Problem: In the entries that follow, copy exactly each line from the first through the line with "recs) as [-> _].".

[Opening Material for this exercise section]

(** With distinct movies the agent after the loop does not depend on the
    order of the candidates. *)
Lemma adjust_loop_perm a user feedback next_max (recs recs' : list (Z * Qc)) :
  NoDup recs.*1 -> recs ≡ₚ recs' ->
  snd (RL.adjust_loop a user feedback next_max recs')
  = snd (RL.adjust_loop a user feedback next_max recs).
Proof.
  intros Hnd Hp.
  assert (NoDup recs'.*1) as Hnd' by (by rewrite <- Hp).
  apply RLAgent_eq.
  - destruct (adjust_loop_rates user feedback next_max a recs) as [-> _].
    by destruct (adjust_loop_rates user feedback next_max a recs') as [-> _].
  - destruct (adjust_loop_rates user feedback next_max a recs) as [_ ->].
    by destruct (adjust_loop_rates user feedback next_max a recs') as [_ ->].
  - apply map_eq. intros [u' m'].
    rewrite (adjust_loop_lookup user feedback next_max a recs Hnd).
    rewrite (adjust_loop_lookup user feedback next_max a recs' Hnd').
    destruct (decide (u' = user /\ m' ∈ recs.*1)) as [[-> Hin] | Hn].
    + rewrite decide_True; [done |]. split; [done |]. by rewrite <- Hp.
    + rewrite decide_False; [done |]. intros [-> Hin]. apply Hn.
      split; [done |]. by rewrite Hp.
Qed.

(** C9: for a batch of candidates with distinct movies, [next_max] is
    one number, computed from the values held before the batch, and every
    candidate's stored value after the batch is one update from its value
    before the batch with that [next_max]; a permutation of the batch has
    the same [next_max], leaves the same agent (hence the same store of
    Q-values) and returns the same pairs up to order. *)
Theorem adjust_recommendations_permutation
    (a : RL.RLAgent) (user : Z) (recs recs' : list (Z * Qc))
    (feedback : gmap Z Qc) :
  NoDup recs.*1 ->
  recs ≡ₚ recs' ->
  let next_max := RL.batch_next_max a user recs in
  let result := RL.adjust_recommendations a user recs feedback in
  let result' := RL.adjust_recommendations a user recs' feedback in
  (forall movie,
     movie ∈ recs.*1 ->
     RL.get_q_value (snd result) user movie
     = RL.td_target a (RL.get_q_value a user movie)
         (default 0 (feedback !! movie)) next_max)
  /\ RL.batch_next_max a user recs' = next_max
  /\ snd result' = snd result
  /\ RL.q_values (snd result') = RL.q_values (snd result)
  /\ fst result' ≡ₚ fst result.
Proof.
  intros Hnd Hp next_max result result'.
  assert (NoDup recs'.*1) as Hnd' by (by rewrite <- Hp).
  unfold result, result'. rewrite !adjust_recommendations_unfold.
  rewrite (batch_next_max_perm a user recs recs' Hp). fold next_max.
  simpl fst. simpl snd.
  pose proof (adjust_loop_perm a user feedback next_max recs recs' Hnd Hp)
    as Hagent.
  split; [| split; [| split; [| split]]].
  - intros movie Hin. by apply adjust_loop_get.
  - by apply batch_next_max_perm.
  - done.
  - by rewrite Hagent.
  - rewrite !sort_desc_perm.
    rewrite (adjust_loop_map a user feedback next_max recs Hnd).
    rewrite (adjust_loop_map a user feedback next_max recs' Hnd').
    rewrite Hagent. by rewrite Hp.
Qed.

Lemma adjust_recommendations_permutation_witness :
  snd (RL.adjust_recommendations Examples.demo_agent 1
         (rev Examples.demo_recommendations) Examples.demo_feedback)
  = snd (RL.adjust_recommendations Examples.demo_agent 1
           Examples.demo_recommendations Examples.demo_feedback).
Proof.
  apply (adjust_recommendations_permutation Examples.demo_agent 1
           Examples.demo_recommendations (rev Examples.demo_recommendations)
           Examples.demo_feedback).
  - apply (bool_decide_unpack _). by vm_compute.
  - apply Permutation_rev.
Defined.

(** ** The content recommender *)

Section ContentFacts.
Import Content.

(** Every dictionary that the loop of [get_similar_movies] builds has
    a similarity score, and there are no more of them than pairs. *)
Lemma similar_loop_spec ms (sim_scores : list (nat * Qc)) out :
  similar_loop ms sim_scores = Some out ->
  map (fun d => default 0 (similarity_score d)) out = map snd sim_scores
  /\ Forall (fun d => is_Some (similarity_score d)) out.
Proof.
  revert out. induction sim_scores as [| [idx s] rest IH]; intros out; simpl.
  - by intros [= <-].
  - destruct (ms !! idx) as [movie |]; simpl; [| done].
    destruct (similar_loop ms rest) as [tail |]; simpl; [| done].
    intros [= <-]. destruct (IH tail eq_refl) as [Hm Hall].
    simpl. rewrite Hm. split; [done |]. by constructor.
Qed.

(** The scores of the list that [get_similar_movies] returns are a slice
    of a descending list. *)
Lemma get_similar_movies_scores cr id top_n :
  get_similar_movies cr id top_n = []
  \/ exists row : list (nat * Qc),
       map (fun d => default 0 (similarity_score d))
           (get_similar_movies cr id top_n)
       = map snd (Py.slice 1 (top_n + 1) (Py.sort_desc snd row))
       /\ Forall (fun d => is_Some (similarity_score d))
                 (get_similar_movies cr id top_n).
Proof.
  unfold get_similar_movies.
  destruct (cosine_sim cr) as [sim |]; [| by left].
  destruct (movie_indices 0 (movies cr) id) as [| movie_idx ?]; [by left |].
  destruct (sim !! movie_idx) as [row |]; [| by left].
  destruct (similar_loop (movies cr) _) as [out |] eqn:E; [| by left].
  right. exists (enumerate 0 row). simpl.
  by apply (similar_loop_spec (movies cr)).
Qed.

[Closing Material for this exercise section]

Written response:
(** With distinct movies the agent after the loop does not depend on the
    order of the candidates. *)
Lemma adjust_loop_perm a user feedback next_max (recs recs' : list (Z * Qc)) :
  NoDup recs.*1 -> recs ≡ₚ recs' ->
  snd (RL.adjust_loop a user feedback next_max recs')
  = snd (RL.adjust_loop a user feedback next_max recs).
Proof.
  intros Hnd Hp.
  assert (NoDup recs'.*1) as Hnd' by (by rewrite <- Hp).
  apply RLAgent_eq.
  - destruct (adjust_loop_rates user feedback next_max a recs) as [-> _].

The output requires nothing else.